【ニューデリー】外国貿易総監(DGFT:Director General of Foreign Trade)は、輸入鋼材の品質基準に対するこれまでの姿勢を転換、鉄鋼一次生産者の支持につながる見解を示した。
エコノミック・タイムズが10月16日報じたところによると、DGFTは2000年11月に「熱間圧延(HR)鋼板(plates/sheets/strips/coils)等33品目の鋼材を含む規制品の海外における製造業者と輸出業者は、それ自身をインド標準局(BIS)に登録し、BISの品質基準を遵守せねばならない」と通達、実質的にこの種の製品の輸入を防止する措置をとった。しかしDGFTは最近になって、「鉄鋼省が当該通達の廃止を認めるのを待っている」と述べ、規制を解く姿勢を示していた。ところがここに来て「熱間圧延コイル(HRC)を含む33品目の鋼材の輸入規則は、BISが、これらの品目を品質規制リストから除外しない限り引き続き有効である」との姿勢を示した。
L Mansingh外国貿易総監は、ET紙のインタビューに対し、「DGFTの通達はBISの基準に基づくでものある」と述べ、DGFTの姿勢転換を確認した。それによると、HRCは、国内で用いられる製品に対するBIS強制品質基準下の439品目に含まれており、通達の取り消しにはBISの同意を必要とする。Mansingh外国貿易総監はまた、「一部のHRCユーザーから国産HRCにはそのような品質基準は適応されていないとの訴えがなされたため、BISにその点の確認を求めた」と述べ、さらに「HRCのような建材の主要原料には厳格な品質基準が適応されねばならない」と強調した。
しかしこうしたDGFTの姿勢転換は、鋼材輸入に対する強制義務を廃止すると言う関係省庁間の合意にも反している。BK Tripathy鉄鋼相はこれ以前にET紙に対し、「関係省庁の代表から成る委員会は、鉄鋼省、BIS、歳入局、法務省の関係問題に対する見方を確認した後、昨年12月に、鋼材をBISの品質規制品目から除外するようDGFTに勧告する方針を決めた」と語った。NL Lakhanpal前外国貿易総監も、「鉄鋼省が同意するなら2000年12月の通達を取り消すことに何ら躊躇しない。鉄鋼省が今日方針を決めれば、明日取り消すことができる」と語っていた。
ともあれDGFTの姿勢転換により、実質的なHRCの輸入禁止措置は今後も維持され、これによりEssar、Tisco、SAIL、Ispat Industries、Jindal Vijayanagaram等の国内一次鉄鋼生産者は、国内価格をハイレベルに保つことができる。

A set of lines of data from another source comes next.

(** [activity.components] after the four guarded assignments and the
    assignment of [assessment]. *)
Definition phonemeComponents (phoneme : string) (modalities : list string)
  : list (string * json) :=
  let c0 : list (string * json) := [] in
  let c1 := if arrayIncludes modalities "visual"
            then setProp c0 "visual" (visualComponent phoneme) else c0 in
  let c2 := if arrayIncludes modalities "auditory"
            then setProp c1 "auditory" (auditoryComponent phoneme) else c1 in
  let c3 := if arrayIncludes modalities "kinesthetic"
            then setProp c2 "kinesthetic" kinestheticComponent else c2 in
  let c4 := if arrayIncludes modalities "tactile"
            then setProp c3 "tactile" tactileComponent else c3 in
  setProp c4 "assessment" assessment.

(** The [activity] object of [generatePhonemeActivity]. *)
Definition phonemeActivity (phoneme : string) (modalities : list string) : json :=
  JObject
    [ ("phoneme", JString phoneme);
      ("type", JString "multisensory_practice");
      ("components", JObject (phonemeComponents phoneme modalities)) ].

Definition phonemeActivityReport (phoneme : string) (modalities : list string)
    (activity : json) : string :=
    ("MULTISENSORY PHONEME ACTIVITY" ++ nl ++ nl ++
     "Target Phoneme: /" ++ phoneme ++ "/" ++ nl ++
     "Modalities: " ++ join ", " modalities ++ nl ++ nl ++
     "Activity Structure:" ++ nl ++ JSON.stringifyPretty activity ++ nl ++ nl ++
     "OG Compliance:" ++ nl ++
     "- Follows systematic phonics progression" ++ nl ++
     "- Includes explicit instruction" ++ nl ++
     "- Provides multisensory reinforcement" ++ nl ++
     "- Builds to automatic recognition" ++ nl ++ nl ++
     "Implementation Notes:" ++ nl ++
     "- Always celebrate attempts, not just accuracy" ++ nl ++
     "- Allow multiple practice opportunities" ++ nl ++
     "- Monitor for stress and adjust accordingly" ++ nl ++
     "- Progress only after mastery demonstrated").

Definition generatePhonemeActivity (phoneme : string) (modalities : list string)
  : ToolResponse :=
  textResponse
    (phonemeActivityReport phoneme modalities
                           (phonemeActivity phoneme modalities)).

(** ** review_code_safety *)

Record CodeReview := mkCodeReview {
  cr_issues : list string;
  cr_recommendations : list string;
  cr_isSafe : bool
}.

Definition failureStateIssue : string :=
  "Code may contain failure states or negative language".
Definition failureStateAdvice : string :=
  "Implement positive feedback loops instead of failure states".
Definition timeLimitIssue : string :=
  "Time pressure detected - may cause stress".
Definition timeLimitAdvice : string :=
  "Remove time limits or make them optional/invisible".
Definition accessibilityIssue : string :=
  "Interactive elements may lack accessibility labels".
Definition accessibilityAdvice : string :=
  "Add aria-label attributes to all interactive elements".
Definition reinforcementAdvice : string :=
  "Add positive reinforcement and celebration for user actions".

Definition codeReview (code : string) : CodeReview :=
  let issues0 : list string := [] in
  let recs0 : list string := [] in
  (* failure states *)
  let '(issues1, recs1) :=
    if includes code "fail" || includes code "error" || includes code "wrong"
    then (push issues0 failureStateIssue, push recs0 failureStateAdvice)
    else (issues0, recs0) in
  (* stress-inducing patterns *)
  let '(issues2, recs2) :=
    if includes code "timeout" || includes code "time limit"
    then (push issues1 timeLimitIssue, push recs1 timeLimitAdvice)
    else (issues1, recs1) in
  (* accessibility *)
  let '(issues3, recs3) :=
    if includes code "onClick" && negb (includes code "aria-label")
    then (push issues2 accessibilityIssue, push recs2 accessibilityAdvice)
    else (issues2, recs2) in
  (* positive reinforcement *)
  let hasPositiveReinforcement :=
    includes code "celebrate" || includes code "great" ||
    includes code "nice work" in
  let recs4 :=
    if negb hasPositiveReinforcement
    then push recs3 reinforcementAdvice else recs3 in
  mkCodeReview issues3 recs4 (List.length issues3 =? 0)%nat.

Definition codeSafetyReport (r : CodeReview) : string :=
    ("TRAUMA-INFORMED CODE SAFETY REVIEW" ++ nl ++ nl ++
     (if cr_isSafe r then "✅ CODE IS TRAUMA-SAFE" else "⚠️ SAFETY ISSUES DETECTED") ++
     nl ++ nl ++
     (if (0 <? List.length (cr_issues r))%nat
      then "Issues Found:" ++ nl ++ bullets (cr_issues r) ++ nl ++ nl
      else "") ++
     "Recommendations:" ++ nl ++ bullets (cr_recommendations r) ++ nl ++ nl ++
     "Trauma-Informed Coding Principles:" ++ nl ++
     "- No failure states or negative feedback" ++ nl ++
     "- Child maintains control and agency" ++ nl ++
     "- Multiple pathways to success" ++ nl ++
     "- Celebration of effort over accuracy" ++ nl ++
     "- Stress detection and response" ++ nl ++
     "- Accessibility for all learners").

(** The argument [language] is read (default ['typescript']) and not used. *)
Definition reviewCodeSafety (code : string) (language : option string)
  : ToolResponse :=
  textResponse (codeSafetyReport (codeReview code)).

(** ** Property reads on object literals *)

(** The names that every object literal inherits from [Object.prototype]. *)
Definition objectPrototypeMembers : list string :=
  [ "constructor"; "__defineGetter__"; "__defineSetter__"; "hasOwnProperty";
    "__lookupGetter__"; "__lookupSetter__"; "isPrototypeOf";
    "propertyIsEnumerable"; "toString"; "valueOf"; "__proto__";
    "toLocaleString" ].
(** * RemootioDevice: a shallow embedding of lib/index.js

    The websocket API client for a single Remootio device, as the class
    [RemootioDevice] of lib/index.js has it: the private fields become a
    record, every method and every callback registered in [connect] becomes
    a computation in a small state-and-exception monad over a [World]
    (the instance's fields, the live timers of the event loop and the trace
    of observable effects).

    Conventions of the embedding:
    - JavaScript numbers that hold ids, ports and durations are integers [Z];
      [sendPingMessageEveryXMs / 2] is a rational [Q];
    - [undefined] is [None];
    - [emit] records the event in the trace; what the listeners of the
      embedding application do is outside the model, but whether ['error']
      has a listener is part of it: [EventEmitter] throws on an ['error']
      that nobody listens to;
    - [websocketClient.send (JSON.stringify x)] records [Send x];
    - [readyState] belongs to the websocket library, which changes it
      between two callbacks. *)

From Stdlib Require Import ZArith NArith QArith List String Ascii Bool Lia.
From Stdlib Require Import DecimalString.
Import ListNotations.
Local Open Scope string_scope.
Local Open Scope Z_scope.

Set Implicit Arguments.

(** ** Values exchanged with the device *)

(** [n.toString()] of a number: its decimal text. *)
Definition number_toString (n : Z) : string :=
  NilZero.string_of_int (Z.to_int n).

(** A parsed JSON value, as [JSON.parse] returns it; the keys of an object
    are distinct. Numbers are integers, as everywhere in the embedding. *)
#[warnings="-register-all"]
Inductive json : Type :=
| JNull
| JBool (b : bool)
| JNum (z : Z)
| JStr (s : string)
| JArr (items : list json)
| JObj (fields : list (string * json)).

(** The text of an inbound websocket message ([data.toString()]), given by
    what [JSON.parse] makes of it: a syntax error or a value. *)
Inductive message_text : Type :=
| Unparseable (text : string)
| Parses (v : json).

(** JavaScript truthiness of a parsed value ([rcvMsgJson && ...]). *)
Definition truthy (j : json) : bool :=
  match j with
  | JNull => false
  | JBool b => b
  | JNum z => negb (z =? 0)
  | JStr s => negb (String.eqb s EmptyString)
  | JArr _ => true
  | JObj _ => true
  end.

Fixpoint lookup_field (k : string) (fields : list (string * json)) : option json :=
  match fields with
  | [] => None
  | (k', v) :: rest => if String.eqb k k' then Some v else lookup_field k rest
  end.

(** [k in o] for an own property of a parsed object. *)
Definition has_own (k : string) (fields : list (string * json)) : bool :=
  match lookup_field k fields with
  | Some _ => true
  | None => false
  end.

(** [j.type]: the own property of an object; [undefined] when there is
    none and on every other value (no prototype has a [type]). *)
Definition get_type (j : json) : option json :=
  match j with
  | JObj fields => lookup_field "type" fields
  | _ => None
  end.

(** The string a parsed value is converted to, [None] when the conversion
    throws a TypeError. An array is joined with commas, [null] elements
    giving the empty string. An object is ["[object Object]"], unless it has
    an own [toString] property: parsed from JSON that property is not
    callable, [valueOf] yields no primitive either, and the conversion
    throws. *)
Fixpoint ToString (j : json) : option string :=
  match j with
  | JNull => Some "null"
  | JBool b => Some (if b then "true" else "false")
  | JNum z => Some (number_toString z)
  | JStr s => Some s
  | JArr items =>
      (fix join (l : list json) : option string :=
         match l with
         | [] => Some EmptyString
         | x :: rest =>
             match (match x with
                    | JNull => Some EmptyString
                    | _ => ToString x
                    end) with
             | None => None
             | Some sx =>
                 match rest with
                 | [] => Some sx
                 | _ :: _ =>
                     match join rest with
                     | None => None
                     | Some sr => Some (sx ++ "," ++ sr)%string
                     end
                 end
             end
         end) items
  | JObj fields =>
      if has_own "toString" fields then None else Some "[object Object]"
  end.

インド冷間圧延鋼製造業者協会(CRSMAI:Cold Rolled Steel Manufacturers' Association of India)によると、国内におけるトン当たりHRC価格は、国際価格を80米ドル上回っている。国内のトン当たりHRC価格は2002年4月の1万1500ルピーから現在の約1万7500ルピーに40%アップした。しかしこの間にCR価格は20%上昇したにとどまったと言う。